### Instructions to follow
Find "[0.0] of an" and "S_shares] divides a float by an int. *)" in the records below. Copy the lines holding them and every line between, exactly, and no others.

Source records

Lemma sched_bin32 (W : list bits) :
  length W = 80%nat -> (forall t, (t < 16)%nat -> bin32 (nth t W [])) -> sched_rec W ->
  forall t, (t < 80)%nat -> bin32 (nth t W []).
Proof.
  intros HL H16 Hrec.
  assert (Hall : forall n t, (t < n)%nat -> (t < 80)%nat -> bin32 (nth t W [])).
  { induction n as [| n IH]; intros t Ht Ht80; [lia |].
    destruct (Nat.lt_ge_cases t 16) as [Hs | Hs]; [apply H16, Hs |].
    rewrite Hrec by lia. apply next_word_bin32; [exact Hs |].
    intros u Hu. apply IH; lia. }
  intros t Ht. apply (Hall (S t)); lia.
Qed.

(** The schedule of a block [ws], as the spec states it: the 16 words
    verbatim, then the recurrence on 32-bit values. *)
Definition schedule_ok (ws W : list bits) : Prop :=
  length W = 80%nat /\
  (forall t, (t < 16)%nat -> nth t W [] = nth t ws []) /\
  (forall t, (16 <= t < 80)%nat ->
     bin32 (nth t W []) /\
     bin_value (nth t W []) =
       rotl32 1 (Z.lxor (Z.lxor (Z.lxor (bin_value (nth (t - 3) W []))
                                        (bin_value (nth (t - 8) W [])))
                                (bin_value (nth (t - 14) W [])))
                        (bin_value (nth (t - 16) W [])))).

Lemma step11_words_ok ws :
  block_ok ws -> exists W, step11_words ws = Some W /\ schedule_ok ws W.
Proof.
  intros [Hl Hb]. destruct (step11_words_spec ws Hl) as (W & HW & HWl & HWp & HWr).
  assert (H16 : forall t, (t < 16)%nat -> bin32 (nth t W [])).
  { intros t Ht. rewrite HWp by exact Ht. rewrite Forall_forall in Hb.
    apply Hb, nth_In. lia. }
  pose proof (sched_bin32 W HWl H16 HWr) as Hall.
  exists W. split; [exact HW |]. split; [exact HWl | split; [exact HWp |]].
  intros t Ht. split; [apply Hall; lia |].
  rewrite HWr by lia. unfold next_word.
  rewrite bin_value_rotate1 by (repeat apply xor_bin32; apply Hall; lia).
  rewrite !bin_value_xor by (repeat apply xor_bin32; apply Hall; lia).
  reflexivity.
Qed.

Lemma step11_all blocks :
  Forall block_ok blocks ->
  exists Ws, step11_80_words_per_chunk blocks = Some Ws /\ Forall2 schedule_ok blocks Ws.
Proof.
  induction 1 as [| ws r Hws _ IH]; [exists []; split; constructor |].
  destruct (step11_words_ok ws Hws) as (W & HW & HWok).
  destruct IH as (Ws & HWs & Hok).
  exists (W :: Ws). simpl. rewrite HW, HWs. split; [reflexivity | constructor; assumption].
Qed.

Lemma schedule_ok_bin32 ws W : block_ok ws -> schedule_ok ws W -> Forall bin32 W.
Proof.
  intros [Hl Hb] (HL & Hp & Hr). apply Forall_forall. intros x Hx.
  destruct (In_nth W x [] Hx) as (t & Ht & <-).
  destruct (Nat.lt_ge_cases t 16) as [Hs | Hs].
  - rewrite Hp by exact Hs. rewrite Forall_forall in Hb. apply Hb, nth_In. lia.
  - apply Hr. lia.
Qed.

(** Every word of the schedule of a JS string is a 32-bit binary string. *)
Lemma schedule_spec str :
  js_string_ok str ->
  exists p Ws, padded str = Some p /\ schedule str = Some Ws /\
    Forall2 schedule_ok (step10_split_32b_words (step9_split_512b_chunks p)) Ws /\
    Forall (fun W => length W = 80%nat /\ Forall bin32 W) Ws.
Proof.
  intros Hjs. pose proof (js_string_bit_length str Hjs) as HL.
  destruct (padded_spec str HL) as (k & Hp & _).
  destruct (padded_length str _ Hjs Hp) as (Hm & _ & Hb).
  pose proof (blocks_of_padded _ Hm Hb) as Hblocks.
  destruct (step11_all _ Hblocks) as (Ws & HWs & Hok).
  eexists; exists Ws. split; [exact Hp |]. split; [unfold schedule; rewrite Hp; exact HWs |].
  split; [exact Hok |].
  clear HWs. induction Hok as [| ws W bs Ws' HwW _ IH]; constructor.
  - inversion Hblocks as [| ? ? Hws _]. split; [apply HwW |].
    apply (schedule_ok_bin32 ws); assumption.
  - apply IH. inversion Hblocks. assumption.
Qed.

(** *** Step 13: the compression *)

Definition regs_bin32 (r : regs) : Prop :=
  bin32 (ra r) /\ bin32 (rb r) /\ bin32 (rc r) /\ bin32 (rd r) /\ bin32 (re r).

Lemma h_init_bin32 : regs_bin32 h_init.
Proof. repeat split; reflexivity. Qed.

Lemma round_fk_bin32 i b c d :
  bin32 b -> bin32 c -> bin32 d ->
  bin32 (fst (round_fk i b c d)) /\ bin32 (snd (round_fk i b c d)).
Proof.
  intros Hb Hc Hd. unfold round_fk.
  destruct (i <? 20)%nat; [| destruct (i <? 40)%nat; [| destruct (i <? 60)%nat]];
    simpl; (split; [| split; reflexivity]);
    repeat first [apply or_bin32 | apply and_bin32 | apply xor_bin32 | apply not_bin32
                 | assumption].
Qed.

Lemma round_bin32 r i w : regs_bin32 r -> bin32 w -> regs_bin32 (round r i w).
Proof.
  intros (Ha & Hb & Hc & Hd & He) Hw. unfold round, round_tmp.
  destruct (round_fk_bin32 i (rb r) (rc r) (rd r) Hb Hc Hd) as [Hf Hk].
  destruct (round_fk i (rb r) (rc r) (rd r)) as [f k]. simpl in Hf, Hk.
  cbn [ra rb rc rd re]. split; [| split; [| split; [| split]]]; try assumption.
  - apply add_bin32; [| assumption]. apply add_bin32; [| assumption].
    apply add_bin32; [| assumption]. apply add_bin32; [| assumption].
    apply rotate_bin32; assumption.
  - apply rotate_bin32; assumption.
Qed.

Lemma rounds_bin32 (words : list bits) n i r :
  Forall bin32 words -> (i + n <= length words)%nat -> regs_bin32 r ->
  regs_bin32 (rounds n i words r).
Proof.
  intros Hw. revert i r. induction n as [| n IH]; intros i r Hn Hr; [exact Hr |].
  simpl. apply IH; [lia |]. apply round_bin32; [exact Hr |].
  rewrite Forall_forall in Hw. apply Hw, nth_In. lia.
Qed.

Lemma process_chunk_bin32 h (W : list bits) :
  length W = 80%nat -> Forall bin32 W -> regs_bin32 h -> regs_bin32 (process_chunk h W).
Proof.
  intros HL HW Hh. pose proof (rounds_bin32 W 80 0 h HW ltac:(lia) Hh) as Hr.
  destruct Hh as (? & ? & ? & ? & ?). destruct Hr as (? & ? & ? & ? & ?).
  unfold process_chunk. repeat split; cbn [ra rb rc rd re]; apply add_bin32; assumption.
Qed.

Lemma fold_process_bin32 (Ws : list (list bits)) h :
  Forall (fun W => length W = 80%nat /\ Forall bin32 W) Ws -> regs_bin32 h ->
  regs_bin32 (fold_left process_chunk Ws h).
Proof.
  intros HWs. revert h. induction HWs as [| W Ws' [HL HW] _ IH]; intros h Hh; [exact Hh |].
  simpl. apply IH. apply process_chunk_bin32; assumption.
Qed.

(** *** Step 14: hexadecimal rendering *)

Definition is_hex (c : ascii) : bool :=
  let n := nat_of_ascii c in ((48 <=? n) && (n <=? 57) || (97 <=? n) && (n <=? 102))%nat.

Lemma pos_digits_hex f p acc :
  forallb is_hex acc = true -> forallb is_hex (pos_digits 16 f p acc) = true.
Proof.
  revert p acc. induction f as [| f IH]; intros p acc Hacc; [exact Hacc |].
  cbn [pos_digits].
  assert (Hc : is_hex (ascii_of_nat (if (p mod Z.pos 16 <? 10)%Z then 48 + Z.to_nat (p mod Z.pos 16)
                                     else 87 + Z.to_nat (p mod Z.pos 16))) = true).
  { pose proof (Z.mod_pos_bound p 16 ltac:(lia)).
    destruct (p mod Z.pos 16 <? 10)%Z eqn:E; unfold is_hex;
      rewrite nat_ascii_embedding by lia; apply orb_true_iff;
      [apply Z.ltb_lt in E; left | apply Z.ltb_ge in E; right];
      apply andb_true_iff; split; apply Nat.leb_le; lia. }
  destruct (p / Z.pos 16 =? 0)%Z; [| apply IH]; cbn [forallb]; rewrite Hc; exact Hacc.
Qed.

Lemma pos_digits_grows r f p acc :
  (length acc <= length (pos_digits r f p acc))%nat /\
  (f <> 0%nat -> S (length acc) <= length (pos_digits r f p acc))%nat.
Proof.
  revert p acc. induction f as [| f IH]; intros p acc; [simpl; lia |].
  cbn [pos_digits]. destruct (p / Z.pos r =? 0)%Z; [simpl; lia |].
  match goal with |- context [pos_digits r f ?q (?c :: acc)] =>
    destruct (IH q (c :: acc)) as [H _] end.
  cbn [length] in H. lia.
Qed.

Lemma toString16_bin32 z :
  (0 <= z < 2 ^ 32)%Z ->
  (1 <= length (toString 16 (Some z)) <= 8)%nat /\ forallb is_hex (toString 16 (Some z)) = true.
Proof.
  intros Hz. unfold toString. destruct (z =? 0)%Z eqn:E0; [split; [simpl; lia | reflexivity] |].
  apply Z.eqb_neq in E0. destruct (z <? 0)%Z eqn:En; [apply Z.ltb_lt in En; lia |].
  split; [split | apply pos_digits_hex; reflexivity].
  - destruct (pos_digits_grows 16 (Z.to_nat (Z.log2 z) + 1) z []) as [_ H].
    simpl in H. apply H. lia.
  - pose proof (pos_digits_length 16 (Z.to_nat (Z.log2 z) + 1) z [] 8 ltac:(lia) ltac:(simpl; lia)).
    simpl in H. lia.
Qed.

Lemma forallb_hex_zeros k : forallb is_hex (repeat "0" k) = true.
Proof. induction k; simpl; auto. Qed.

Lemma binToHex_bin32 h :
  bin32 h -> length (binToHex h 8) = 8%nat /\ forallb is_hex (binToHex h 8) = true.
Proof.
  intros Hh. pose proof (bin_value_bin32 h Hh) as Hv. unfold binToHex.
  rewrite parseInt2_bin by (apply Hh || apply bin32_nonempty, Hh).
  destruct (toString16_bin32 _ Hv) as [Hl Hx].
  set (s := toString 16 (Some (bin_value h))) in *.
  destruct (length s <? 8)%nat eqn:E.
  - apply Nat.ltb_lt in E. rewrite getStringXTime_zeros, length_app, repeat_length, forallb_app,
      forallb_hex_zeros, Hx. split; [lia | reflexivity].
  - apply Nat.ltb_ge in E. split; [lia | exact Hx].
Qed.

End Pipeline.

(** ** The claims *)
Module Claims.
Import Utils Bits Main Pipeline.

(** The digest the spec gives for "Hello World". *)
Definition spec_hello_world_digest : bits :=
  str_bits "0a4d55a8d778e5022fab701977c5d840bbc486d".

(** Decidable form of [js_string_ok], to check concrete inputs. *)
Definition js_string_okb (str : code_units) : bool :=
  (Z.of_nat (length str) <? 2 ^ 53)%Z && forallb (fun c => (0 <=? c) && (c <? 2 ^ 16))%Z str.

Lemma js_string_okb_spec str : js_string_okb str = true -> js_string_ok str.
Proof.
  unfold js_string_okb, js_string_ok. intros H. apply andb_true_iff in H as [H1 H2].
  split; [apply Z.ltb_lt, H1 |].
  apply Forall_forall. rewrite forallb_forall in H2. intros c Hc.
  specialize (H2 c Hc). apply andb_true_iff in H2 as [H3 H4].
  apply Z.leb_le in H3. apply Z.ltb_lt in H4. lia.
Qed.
==
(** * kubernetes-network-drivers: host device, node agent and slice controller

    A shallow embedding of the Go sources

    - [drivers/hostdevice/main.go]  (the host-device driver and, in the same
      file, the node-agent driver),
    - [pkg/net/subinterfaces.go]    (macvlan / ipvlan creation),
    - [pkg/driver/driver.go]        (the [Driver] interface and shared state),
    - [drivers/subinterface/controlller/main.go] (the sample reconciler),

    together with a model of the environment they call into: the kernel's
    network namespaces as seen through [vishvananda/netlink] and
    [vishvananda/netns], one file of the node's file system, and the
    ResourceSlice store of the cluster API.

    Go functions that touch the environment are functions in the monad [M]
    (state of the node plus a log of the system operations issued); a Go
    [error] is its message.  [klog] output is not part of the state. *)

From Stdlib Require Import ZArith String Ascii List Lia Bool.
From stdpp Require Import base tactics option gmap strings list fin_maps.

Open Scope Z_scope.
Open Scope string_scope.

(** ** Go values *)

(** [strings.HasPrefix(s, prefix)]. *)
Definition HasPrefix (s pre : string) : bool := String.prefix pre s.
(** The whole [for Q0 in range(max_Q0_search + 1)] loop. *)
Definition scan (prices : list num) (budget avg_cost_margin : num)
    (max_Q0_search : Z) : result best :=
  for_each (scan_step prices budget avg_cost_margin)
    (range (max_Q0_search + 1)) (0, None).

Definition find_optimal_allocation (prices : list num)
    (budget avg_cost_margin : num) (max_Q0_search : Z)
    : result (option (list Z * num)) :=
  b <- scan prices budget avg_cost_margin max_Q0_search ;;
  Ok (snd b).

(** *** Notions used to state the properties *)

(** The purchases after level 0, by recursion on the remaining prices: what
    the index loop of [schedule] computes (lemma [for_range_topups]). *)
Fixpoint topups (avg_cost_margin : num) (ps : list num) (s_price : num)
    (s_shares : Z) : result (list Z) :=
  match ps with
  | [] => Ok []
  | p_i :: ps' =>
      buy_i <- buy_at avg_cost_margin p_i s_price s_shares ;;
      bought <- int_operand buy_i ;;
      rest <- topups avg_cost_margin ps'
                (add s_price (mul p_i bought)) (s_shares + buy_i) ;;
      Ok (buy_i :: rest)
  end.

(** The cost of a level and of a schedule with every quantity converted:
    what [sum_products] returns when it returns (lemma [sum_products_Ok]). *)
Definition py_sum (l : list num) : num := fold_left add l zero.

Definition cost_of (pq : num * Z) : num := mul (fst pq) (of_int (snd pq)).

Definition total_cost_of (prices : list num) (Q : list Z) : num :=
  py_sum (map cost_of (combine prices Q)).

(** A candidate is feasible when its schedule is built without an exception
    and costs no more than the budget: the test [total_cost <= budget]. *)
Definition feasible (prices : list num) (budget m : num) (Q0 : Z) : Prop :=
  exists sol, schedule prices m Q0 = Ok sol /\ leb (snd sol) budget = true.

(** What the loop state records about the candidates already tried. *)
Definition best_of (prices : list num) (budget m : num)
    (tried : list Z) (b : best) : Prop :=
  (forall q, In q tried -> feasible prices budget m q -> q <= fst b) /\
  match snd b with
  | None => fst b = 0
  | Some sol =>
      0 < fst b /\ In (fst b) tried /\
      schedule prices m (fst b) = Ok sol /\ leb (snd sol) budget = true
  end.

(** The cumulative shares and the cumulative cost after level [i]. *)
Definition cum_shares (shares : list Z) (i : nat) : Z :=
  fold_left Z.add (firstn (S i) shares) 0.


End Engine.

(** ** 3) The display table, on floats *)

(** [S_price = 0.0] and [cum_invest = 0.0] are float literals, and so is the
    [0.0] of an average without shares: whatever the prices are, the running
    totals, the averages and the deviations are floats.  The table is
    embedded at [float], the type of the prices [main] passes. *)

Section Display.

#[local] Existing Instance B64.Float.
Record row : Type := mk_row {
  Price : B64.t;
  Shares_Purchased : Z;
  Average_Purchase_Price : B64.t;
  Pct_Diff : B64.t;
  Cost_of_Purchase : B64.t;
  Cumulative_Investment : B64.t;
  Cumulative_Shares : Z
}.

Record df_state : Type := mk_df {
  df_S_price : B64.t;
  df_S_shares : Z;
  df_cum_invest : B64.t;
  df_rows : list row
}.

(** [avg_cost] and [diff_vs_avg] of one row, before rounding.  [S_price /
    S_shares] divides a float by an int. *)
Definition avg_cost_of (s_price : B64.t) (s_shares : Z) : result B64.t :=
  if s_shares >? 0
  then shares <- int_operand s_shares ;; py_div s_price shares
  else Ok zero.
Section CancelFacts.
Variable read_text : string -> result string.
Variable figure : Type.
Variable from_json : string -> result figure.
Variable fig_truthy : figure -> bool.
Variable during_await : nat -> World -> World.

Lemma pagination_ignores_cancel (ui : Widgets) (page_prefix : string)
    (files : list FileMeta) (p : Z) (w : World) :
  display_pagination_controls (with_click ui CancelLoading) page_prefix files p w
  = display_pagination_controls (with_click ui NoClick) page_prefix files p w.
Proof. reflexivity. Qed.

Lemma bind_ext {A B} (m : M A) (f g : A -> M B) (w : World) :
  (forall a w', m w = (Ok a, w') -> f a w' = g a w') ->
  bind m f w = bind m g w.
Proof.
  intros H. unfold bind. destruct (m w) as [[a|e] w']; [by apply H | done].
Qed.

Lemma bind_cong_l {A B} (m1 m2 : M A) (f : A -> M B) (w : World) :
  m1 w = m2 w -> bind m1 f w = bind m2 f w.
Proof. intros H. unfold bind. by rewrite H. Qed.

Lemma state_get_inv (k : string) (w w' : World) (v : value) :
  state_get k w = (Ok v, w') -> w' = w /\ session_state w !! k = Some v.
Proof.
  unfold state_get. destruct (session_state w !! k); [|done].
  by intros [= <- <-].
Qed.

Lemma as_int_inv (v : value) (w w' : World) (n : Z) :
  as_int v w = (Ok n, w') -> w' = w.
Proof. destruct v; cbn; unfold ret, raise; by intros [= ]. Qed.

### Task output
    [0.0] of an average without shares: whatever the prices are, the running
    totals, the averages and the deviations are floats.  The table is
    embedded at [float], the type of the prices [main] passes. *)

Section Display.

#[local] Existing Instance B64.Float.
Record row : Type := mk_row {
  Price : B64.t;
  Shares_Purchased : Z;
  Average_Purchase_Price : B64.t;
  Pct_Diff : B64.t;
  Cost_of_Purchase : B64.t;
  Cumulative_Investment : B64.t;
  Cumulative_Shares : Z
}.

Record df_state : Type := mk_df {
  df_S_price : B64.t;
  df_S_shares : Z;
  df_cum_invest : B64.t;
  df_rows : list row
}.

(** [avg_cost] and [diff_vs_avg] of one row, before rounding.  [S_price /
    S_shares] divides a float by an int. *)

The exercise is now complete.